Start of Extracted entries

(** * Harvest orchestration: scheduler, routing, retry loop and paginated
      scrapers, embedded from the Python sources, with the properties the
      specification states about them.

    Source files embedded here:
    - [backend/scheduler.py]          (module [Scheduler])
    - [city_routing.py], [auto_recovery.py]   (module [Routing])
    - [backend/scrapers/snohomish.py] (module [Snohomish])
    - the retry decorator the scrapers import from utils.py, which is not
      among the sources and is described from the specification
      (module [Retry])
    - [backend/scrapers/charlotte.py] (module [Charlotte])
    - [scrapers/dallas.py]            (module [Dallas])
    - [scrapers/milwaukee.py]         (module [Milwaukee]) *)

From Stdlib Require Import ZArith QArith Ascii.
From stdpp Require Import gmap strings list pretty.


(** ** Python built-ins used by the scrapers *)

(** The operations of the Python runtime whose results the scrapers only
    pass along: floating point conversion and date handling. [None] stands
    for the exception the built-in raises (ValueError, OverflowError,
    OSError). *)
Class PyBuiltins := {
  float : Type;
  float_of_int : Z -> option float;          (* float(n) *)
  float_of_str : string -> option float;     (* float(s) *)
  float_is_zero : float -> bool;             (* x == 0, the truth value of x *)
  float_zero : float;                        (* the literal 0.0 *)
  float_repr : float -> string;              (* str(x) *)
  int_of_float : float -> option Z;          (* int(x) *)
  datetime : Type;
  fromisoformat : string -> option datetime; (* datetime.fromisoformat(s) *)
  strptime_ymd : string -> option datetime;  (* datetime.strptime(s, '%Y-%m-%d') *)
  fromtimestamp_ms : Z -> option datetime;   (* datetime.fromtimestamp(n / 1000) *)
  strftime_ymd : datetime -> string          (* dt.strftime('%Y-%m-%d') *)
}.

Module PyStr.

(** [s.replace(c, by)] for a one-character pattern [c]. *)
Fixpoint replace (c : ascii) (by_ : string) (s : string) : string :=
  match s with
  | EmptyString => EmptyString
  | String a rest =>
    if decide (a = c) then by_ +:+ replace c by_ rest
    else String a (replace c by_ rest)
  end.

(** [c in s] for a one-character [c]. *)
Fixpoint contains (c : ascii) (s : string) : bool :=
  match s with
  | EmptyString => false
  | String a rest => if decide (a = c) then true else contains c rest
  end.

(** [s.lower()] on ASCII letters; other bytes are kept. *)
Definition lower_ascii (a : ascii) : ascii :=
  let n := nat_of_ascii a in
  if ((65 <=? n) && (n <=? 90)) then ascii_of_nat (n + 32) else a.

Fixpoint lower (s : string) : string :=
  match s with
  | EmptyString => EmptyString
  | String a rest => String (lower_ascii a) (lower rest)
  end.

(** Truth value of a string: non-empty. *)
Definition truthy (s : string) : bool :=
  match s with EmptyString => false | _ => true end.

(** A byte that continues a character of a UTF-8 text: 10xxxxxx. *)
Definition continues (a : ascii) : bool :=
  let n := nat_of_ascii a in (128 <=? n) && (n <? 192).

(** [s[:n]]: the first [n] characters of [s]. The text is held as its
    UTF-8 bytes, so a character is a byte followed by the bytes that
    continue it. *)
Fixpoint take (n : nat) (s : string) : string :=
  match s with
  | EmptyString => EmptyString
  | String a rest =>
    if continues a then String a (take n rest)
    else match n with
         | O => EmptyString
         | S n' => String a (take n' rest)
         end
  end.

(** [s.split(c)[0]]: the part of [s] before the first [c]. *)
Fixpoint before (c : ascii) (s : string) : string :=
  match s with
  | EmptyString => EmptyString
  | String a rest => if decide (a = c) then EmptyString else String a (before c rest)
  end.

End PyStr.

(** ** JSON values as the scrapers inspect them *)

Module PyVal.

Section Values.
Context {py : PyBuiltins}.

(** A decoded JSON value. A list or a dict is kept by what the code can
    see of it: its [str()] and its truth value. *)
Inductive jvalue :=
| JNull
| JBool (b : bool)
| JInt (n : Z)
| JFloat (x : float)
| JStr (s : string)
| JContainer (rendered : string) (nonempty : bool).

(** Python truth value. *)
Definition truthy (v : jvalue) : bool :=
  match v with
  | JNull => false
  | JBool b => b
  | JInt n => negb (n =? 0)%Z
  | JFloat x => negb (float_is_zero x)
  | JStr s => PyStr.truthy s
  | JContainer _ nonempty => nonempty
  end.

(** [str(v)] *)
Definition render (v : jvalue) : string :=
  match v with
  | JNull => "None"
  | JBool b => if b then "True" else "False"
  | JInt n => pretty n
  | JFloat x => float_repr x
  | JStr s => s
  | JContainer rendered _ => rendered
  end.
(** * Halide generator driver (src/Generator.cpp): a shallow embedding

    Definitions come first, in the order of the translation unit:

    - [NameValidator]   : [is_alpha], [is_alnum], [is_valid_name];
    - [Halide]          : [Target], [EmitOptions], [Outputs];
    - [ArtifactPlanner] : [get_extension], [compute_outputs];
    - [Generator]       : the state of a [GeneratorBase] object and its
                          methods [build_params], [rebuild_params],
                          [get_filter_arguments],
                          [get_generator_param_values],
                          [set_generator_param_values],
                          [get_filter_output_types] and [build_module],
                          written in a state-and-exception monad;
    - [Driver]          : [compute_base_path], [emit_filter], the registry
                          and [generate_filter_main];
    - [Sample], [SampleDriver] : a concrete generator family, platform and
                          registry;
    - [PlannerTerms], [GeneratorTerms], [DriverTerms] : further vocabulary
                          of the statements.

    The properties follow in [NameFacts], [PlannerFacts], [GeneratorFacts]
    and [DriverFacts]; further properties of the same functions follow in
    [NameExtras], [PlannerExtras], [GeneratorExtras], [RegistryExtras] and
    [DriverExtras]; [BuildModuleFacts] and [RunFacts] build on both.  The
    properties are applied to the samples in [Instances] and
    [ExtraInstances].

    C++ [std::string] is [string] (a list of 8-bit characters).  A
    [std::map] with string keys is a [gmap string _]; where the code
    iterates over it, the entries are taken by increasing key
    ([in_order]).  A pointer to a member object of a generator instance is
    the position of the object among the members of its category. *)

From stdpp Require Import gmap strings list fin_maps sorting.
From Stdlib Require Import Ascii NArith.
From Stdlib Require DecimalString DecimalFacts DecimalNat.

End of Extracted entries

Brief:
Look above for the line holding "JBool (b : bool)". Print it and every line after it, exactly, through the line holding "[is_alpha], [is_alnum], [is_valid_name];".

Solution to the problem:
| JBool (b : bool)
| JInt (n : Z)
| JFloat (x : float)
| JStr (s : string)
| JContainer (rendered : string) (nonempty : bool).

(** Python truth value. *)
Definition truthy (v : jvalue) : bool :=
  match v with
  | JNull => false
  | JBool b => b
  | JInt n => negb (n =? 0)%Z
  | JFloat x => negb (float_is_zero x)
  | JStr s => PyStr.truthy s
  | JContainer _ nonempty => nonempty
  end.

(** [str(v)] *)
Definition render (v : jvalue) : string :=
  match v with
  | JNull => "None"
  | JBool b => if b then "True" else "False"
  | JInt n => pretty n
  | JFloat x => float_repr x
  | JStr s => s
  | JContainer rendered _ => rendered
  end.
(** * Halide generator driver (src/Generator.cpp): a shallow embedding

    Definitions come first, in the order of the translation unit:

    - [NameValidator]   : [is_alpha], [is_alnum], [is_valid_name];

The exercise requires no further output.